_TASK ITEM_
From the data that follows, print exactly the lines starting at the one containing "Lemma kept_finish_chunk x0" and ending at the one containing "#[local] Hint Resolve kept_encode_symmetric_headers"; include both of them and nothing more.

_DATA EXTRACT_
(* ===== verification/ChunksFrame.v ===== *)
(** * What the manager of the chunks does not change

    The manager of the chunks changes its own fields of the connection; the state of the
    connection, its tokens, its keys and its configuration are left to the state machine.
    The property is stated for every predicate that the assignments of the manager keep
    ([Kept]), for the two entry points: the bytes that are received, and the messages to
    send. *)

From Stdlib Require Import ZArith Lia.
From Stdlib Require Import Strings.Byte.
From stdpp Require Import prelude gmap.
From S2P Require Import Prelude Common LinkedList Buffer Codec EncScalar EncString SecureConnection ToolkitConfig Chunks ChunksStream ChunksSend.

Open Scope Z_scope.

Section Frame.
Context `{Allocator} `{Host} `{EndiannessCfg} {cfg : SOPC_Common_EncodingConstants} `{Crypto} `{!SendCrypto} `{!Toolkit}.
Context {I : SOPC_SecureConnection -> Prop} `{!Kept I}.

(** ** Reception *)

Lemma kept_treat_received fuel b r : conn_inv I (treat_received fuel b r).
Proof.
  revert b r. induction fuel as [|fuel IH]; intros b r; cbn [treat_received]; pose proof (kept_treat_chunk (I := I)); pose proof (kept_update_ctx (I := I)); inv_run.
Qed.

Lemma kept_OnSocketEvent e b : conn_inv I (SOPC_ChunksMgr_OnSocketEvent e b).
Proof.
  unfold SOPC_ChunksMgr_OnSocketEvent, SC_Chunks_TreatReceivedBuffer.
  pose proof kept_treat_received. pose proof (kept_ClearInput (I := I)). inv_run.
Qed.

(** ** Sending *)

#[local] Hint Extern 1 (I _) => apply kept_set_ctx : inv.
#[local] Hint Extern 1 (I _) => apply kept_set_seq : inv.
#[local] Hint Extern 1 (I _) => apply kept_set_next : inv.
#[local] Hint Extern 1 (I _) => apply kept_set_sizes : inv.
#[local] Hint Extern 1 (I _) => assumption : inv.

Lemma kept_and_true {A} (m : M (bool * A)) k : conn_inv I m -> (forall a, conn_inv I (k a)) -> conn_inv I (and_true m k).
Proof. intros Hm Hk. unfold and_true. apply inv_bind; [done|]. intros [[] a]; [apply Hk|apply inv_ret]. Qed.
Lemma kept_or_error {A} e (m : M (bool * A)) : conn_inv I m -> conn_inv I (or_error e m).
Proof. intros Hm. unfold or_error. apply inv_bind; [done|]. intros [[] a]; inv_run. Qed.
Lemma kept_when_ok {A} (r : res (SOPC_ReturnStatus * A)) : conn_inv I (when_ok r).
Proof. unfold when_ok. inv_run. Qed.
Lemma kept_expect_ok {A} (r : res (SOPC_ReturnStatus * A)) : conn_inv I (expect_ok r).
Proof. unfold expect_ok. inv_run. Qed.
Lemma kept_requests {A} f : conn_inv I (with_requests (A := A) f).
Proof. apply kept_with_requests. Qed.
#[local] Hint Resolve @kept_when_ok @kept_expect_ok @kept_requests : inv.

#[local] Ltac inv_step ::=
  match goal with
  | |- conn_inv _ (mbind get _) => apply inv_get; let s := fresh "s" in let Hs := fresh "Hs" in intros s Hs; cbv beta
  | |- conn_inv _ (mbind _ _) => apply inv_bind; [|intros ?]
  | |- conn_inv _ (and_true _ _) => apply kept_and_true; [|intros ?]
  | |- conn_inv _ (or_error _ _) => apply kept_or_error
  | |- conn_inv _ (set_conn _) => apply inv_set_conn; solve [eauto with inv]
  | |- conn_inv _ (if ?c then _ else _) => destruct c
  | |- conn_inv _ (match ?c with _ => _ end) => destruct c eqn:?
  | |- conn_inv _ _ => solve [eauto with inv]
  end.

Lemma kept_EncodeTcpMsgHeader x0 x1 x2 : conn_inv I (SC_Chunks_EncodeTcpMsgHeader x0 x1 x2).
Proof. unfold SC_Chunks_EncodeTcpMsgHeader. inv_run. Qed.
#[local] Hint Resolve kept_EncodeTcpMsgHeader : inv.
Lemma kept_encode_thumbprint x0 x1 x2 : conn_inv I (encode_thumbprint x0 x1 x2).
Proof. unfold encode_thumbprint. inv_run. Qed.
#[local] Hint Resolve kept_encode_thumbprint : inv.
Lemma kept_encode_null x0 : conn_inv I (encode_null x0).
Proof. unfold encode_null. inv_run. Qed.
#[local] Hint Resolve kept_encode_null : inv.
Lemma kept_EncodeAsymSecurityHeader x0 x1 : conn_inv I (SC_Chunks_EncodeAsymSecurityHeader x0 x1).
Proof. unfold SC_Chunks_EncodeAsymSecurityHeader. inv_run. Qed.
#[local] Hint Resolve kept_EncodeAsymSecurityHeader : inv.
Lemma kept_EncodeScMessageHeaderAdditionalField x0 : conn_inv I (SC_Chunks_EncodeScMessageHeaderAdditionalField x0).
Proof. unfold SC_Chunks_EncodeScMessageHeaderAdditionalField. inv_run. Qed.
#[local] Hint Resolve kept_EncodeScMessageHeaderAdditionalField : inv.
Lemma kept_EncodeSequenceNumber x0 x1 : conn_inv I (SC_Chunks_EncodeSequenceNumber x0 x1).
Proof. unfold SC_Chunks_EncodeSequenceNumber. inv_run. Qed.
#[local] Hint Resolve kept_EncodeSequenceNumber : inv.
Lemma kept_EncodeRequestId x0 x1 x2 : conn_inv I (SC_Chunks_EncodeRequestId x0 x1 x2).
Proof. unfold SC_Chunks_EncodeRequestId. inv_run. Qed.
#[local] Hint Resolve kept_EncodeRequestId : inv.
Lemma kept_CheckMaxSenderCertificateSize x0 x1 x2 x3 x4 x5 x6 : conn_inv I (SC_Chunks_CheckMaxSenderCertificateSize x0 x1 x2 x3 x4 x5 x6).
Proof. unfold SC_Chunks_CheckMaxSenderCertificateSize. inv_run. Qed.
#[local] Hint Resolve kept_CheckMaxSenderCertificateSize : inv.
Lemma kept_write_padding x0 x1 x2 : conn_inv I (write_padding x0 x1 x2).
Proof. unfold write_padding. inv_run. Qed.
#[local] Hint Resolve kept_write_padding : inv.
Lemma kept_EncodePadding x0 x1 x2 x3 : conn_inv I (SOPC_Chunks_EncodePadding x0 x1 x2 x3).
Proof. unfold SOPC_Chunks_EncodePadding. inv_run. Qed.
#[local] Hint Resolve kept_EncodePadding : inv.
Lemma kept_GetSignatureSize_EncodePadding x0 x1 x2 x3 x4 x5 : conn_inv I (SOPC_Chunks_GetSignatureSize_EncodePadding x0 x1 x2 x3 x4 x5).
Proof. unfold SOPC_Chunks_GetSignatureSize_EncodePadding. inv_run. Qed.
#[local] Hint Resolve kept_GetSignatureSize_EncodePadding : inv.
Lemma kept_EncodeMessageSize x0 x1 x2 x3 x4 : conn_inv I (SC_Chunks_EncodeMessageSize x0 x1 x2 x3 x4).
Proof. unfold SC_Chunks_EncodeMessageSize. inv_run. Qed.
#[local] Hint Resolve kept_EncodeMessageSize : inv.
Lemma kept_sign_into x0 x1 x2 : conn_inv I (sign_into x0 x1 x2).
Proof. unfold sign_into. inv_run. Qed.
#[local] Hint Resolve kept_sign_into : inv.
Lemma kept_EncodeSignatureNoError x0 x1 x2 x3 : conn_inv I (SC_Chunks_EncodeSignatureNoError x0 x1 x2 x3).
Proof. unfold SC_Chunks_EncodeSignatureNoError. inv_run. Qed.
#[local] Hint Resolve kept_EncodeSignatureNoError : inv.
Lemma kept_EncodeSignature x0 x1 x2 x3 : conn_inv I (SC_Chunks_EncodeSignature x0 x1 x2 x3).
Proof. unfold SC_Chunks_EncodeSignature. inv_run. Qed.
#[local] Hint Resolve kept_EncodeSignature : inv.
Lemma kept_encrypt_into x0 x1 x2 x3 x4 x5 : conn_inv I (encrypt_into x0 x1 x2 x3 x4 x5).
Proof. unfold encrypt_into. inv_run. Qed.
#[local] Hint Resolve kept_encrypt_into : inv.
Lemma kept_EncryptMsg x0 x1 x2 x3 x4 x5 : conn_inv I (SC_Chunks_EncryptMsg x0 x1 x2 x3 x4 x5).
Proof. unfold SC_Chunks_EncryptMsg. inv_run. Qed.
#[local] Hint Resolve kept_EncryptMsg : inv.
Lemma kept_Encrypt x0 x1 x2 x3 x4 : conn_inv I (SC_Chunks_Encrypt x0 x1 x2 x3 x4).
Proof. unfold SC_Chunks_Encrypt. inv_run. Qed.
#[local] Hint Resolve kept_Encrypt : inv.
Lemma kept_TreatSendBufferTCPonly x0 x1 : conn_inv I (SC_Chunks_TreatSendBufferTCPonly x0 x1).
Proof. unfold SC_Chunks_TreatSendBufferTCPonly. inv_run. Qed.
#[local] Hint Resolve kept_TreatSendBufferTCPonly : inv.
Lemma kept_StartRequestTimeout x0 x1 x2 : conn_inv I (SC_Client_StartRequestTimeout x0 x1 x2).
Proof. unfold SC_Client_StartRequestTimeout. inv_run. Qed.
#[local] Hint Resolve kept_StartRequestTimeout : inv.
Lemma kept_CreateClientSentRequestContext x0 x1 x2 x3 : conn_inv I (SC_Chunks_CreateClientSentRequestContext x0 x1 x2 x3).
Proof. unfold SC_Chunks_CreateClientSentRequestContext. inv_run. Qed.
#[local] Hint Resolve kept_CreateClientSentRequestContext : inv.
Lemma kept_check_asymmetric_body x0 x1 x2 : conn_inv I (check_asymmetric_body x0 x1 x2).
Proof. unfold check_asymmetric_body. inv_run. Qed.
#[local] Hint Resolve kept_check_asymmetric_body : inv.
Lemma kept_append_body x0 x1 : conn_inv I (append_body x0 x1).
Proof. unfold append_body. inv_run. Qed.
#[local] Hint Resolve kept_append_body : inv.
Lemma kept_finish_chunk x0 x1 x2 x3 x4 x5 x6 x7 x8 : conn_inv I (finish_chunk x0 x1 x2 x3 x4 x5 x6 x7 x8).
Proof. unfold finish_chunk. inv_run. Qed.
#[local] Hint Resolve kept_finish_chunk : inv.
Lemma kept_encode_opn_headers x0 x1 x2 : conn_inv I (encode_opn_headers x0 x1 x2).
Proof. unfold encode_opn_headers. inv_run. Qed.
#[local] Hint Resolve kept_encode_opn_headers : inv.
Lemma kept_encode_opn x0 x1 x2 x3 x4 x5 x6 : conn_inv I (encode_opn x0 x1 x2 x3 x4 x5 x6).
Proof. unfold encode_opn. inv_run. Qed.
#[local] Hint Resolve kept_encode_opn : inv.
Lemma kept_TreatSendBufferOPN x0 x1 x2 x3 : conn_inv I (SC_Chunks_TreatSendBufferOPN x0 x1 x2 x3).
Proof. unfold SC_Chunks_TreatSendBufferOPN. inv_run. Qed.
#[local] Hint Resolve kept_TreatSendBufferOPN : inv.
Lemma kept_check_symmetric_body x0 : conn_inv I (check_symmetric_body x0).
Proof. unfold check_symmetric_body. inv_run. Qed.
#[local] Hint Resolve kept_check_symmetric_body : inv.
Lemma kept_encode_symmetric_headers x0 x1 x2 : conn_inv I (encode_symmetric_headers x0 x1 x2).
Proof. unfold encode_symmetric_headers. inv_run. Qed.
#[local] Hint Resolve kept_encode_symmetric_headers : inv.
Lemma kept_encode_symmetric x0 x1 x2 x3 x4 x5 x6 : conn_inv I (encode_symmetric x0 x1 x2 x3 x4 x5 x6).
Proof. unfold encode_symmetric. inv_run. Qed.
#[local] Hint Resolve kept_encode_symmetric : inv.
Lemma kept_TreatSendBufferMSGCLO x0 x1 x2 x3 x4 : conn_inv I (SC_Chunks_TreatSendBufferMSGCLO x0 x1 x2 x3 x4).
Proof. unfold SC_Chunks_TreatSendBufferMSGCLO. inv_run. Qed.
#[local] Hint Resolve kept_TreatSendBufferMSGCLO : inv.
Lemma kept_ComputeNbChunksToSend x0 x1 : conn_inv I (SC_Chunks_ComputeNbChunksToSend x0 x1).
Proof. unfold SC_Chunks_ComputeNbChunksToSend. inv_run. Qed.
#[local] Hint Resolve kept_ComputeNbChunksToSend : inv.
Lemma kept_NextOutputChunkBuffer x0 x1 x2 : conn_inv I (SC_Chunks_NextOutputChunkBuffer x0 x1 x2).
Proof. unfold SC_Chunks_NextOutputChunkBuffer. inv_run. Qed.
#[local] Hint Resolve kept_NextOutputChunkBuffer : inv.
Lemma kept_EncodeAbortMsg x0 x1 x2 : conn_inv I (SC_Chunks_EncodeAbortMsg x0 x1 x2).
Proof. unfold SC_Chunks_EncodeAbortMsg. inv_run. Qed.
#[local] Hint Resolve kept_EncodeAbortMsg : inv.
Lemma kept_socket_write x0 : conn_inv I (socket_write x0).
Proof. unfold socket_write. inv_run. Qed.
#[local] Hint Resolve kept_socket_write : inv.

Lemma kept_send_chunks todo x0 x1 x2 x3 x4 x5 x6 x7 : conn_inv I (send_chunks todo x0 x1 x2 x3 x4 x5 x6 x7).
Proof. revert x4 x5 x6 x7. induction todo as [|todo IH]; intros; cbn [send_chunks]; inv_run. Qed.
#[local] Hint Resolve kept_send_chunks : inv.
Lemma kept_send_message x0 x1 x2 x3 : conn_inv I (send_message x0 x1 x2 x3).
Proof. unfold send_message. inv_run. Qed.
Lemma kept_send_abort x0 x1 x2 x3 x4 : conn_inv I (send_abort x0 x1 x2 x3 x4).
Proof. unfold send_abort. inv_run. Qed.
#[local] Hint Resolve kept_send_message kept_send_abort : inv.
Lemma kept_TreatSendMessageBuffer x0 x1 x2 x3 x4 x5 : conn_inv I (SC_Chunks_TreatSendMessageBuffer x0 x1 x2 x3 x4 x5).
Proof. unfold SC_Chunks_TreatSendMessageBuffer. inv_run. Qed.
#[local] Hint Resolve kept_TreatSendMessageBuffer : inv.
Lemma kept_Dispatcher x0 x1 x2 x3 : conn_inv I (SOPC_ChunksMgr_Dispatcher x0 x1 x2 x3).
Proof. unfold SOPC_ChunksMgr_Dispatcher. inv_run. Qed.

End Frame.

_ANSWER TO THE PROBLEM_
Lemma kept_finish_chunk x0 x1 x2 x3 x4 x5 x6 x7 x8 : conn_inv I (finish_chunk x0 x1 x2 x3 x4 x5 x6 x7 x8).
Proof. unfold finish_chunk. inv_run. Qed.
#[local] Hint Resolve kept_finish_chunk : inv.
Lemma kept_encode_opn_headers x0 x1 x2 : conn_inv I (encode_opn_headers x0 x1 x2).
Proof. unfold encode_opn_headers. inv_run. Qed.
#[local] Hint Resolve kept_encode_opn_headers : inv.
Lemma kept_encode_opn x0 x1 x2 x3 x4 x5 x6 : conn_inv I (encode_opn x0 x1 x2 x3 x4 x5 x6).
Proof. unfold encode_opn. inv_run. Qed.
#[local] Hint Resolve kept_encode_opn : inv.
Lemma kept_TreatSendBufferOPN x0 x1 x2 x3 : conn_inv I (SC_Chunks_TreatSendBufferOPN x0 x1 x2 x3).
Proof. unfold SC_Chunks_TreatSendBufferOPN. inv_run. Qed.
#[local] Hint Resolve kept_TreatSendBufferOPN : inv.
Lemma kept_check_symmetric_body x0 : conn_inv I (check_symmetric_body x0).
Proof. unfold check_symmetric_body. inv_run. Qed.
#[local] Hint Resolve kept_check_symmetric_body : inv.
Lemma kept_encode_symmetric_headers x0 x1 x2 : conn_inv I (encode_symmetric_headers x0 x1 x2).
Proof. unfold encode_symmetric_headers. inv_run. Qed.
#[local] Hint Resolve kept_encode_symmetric_headers : inv.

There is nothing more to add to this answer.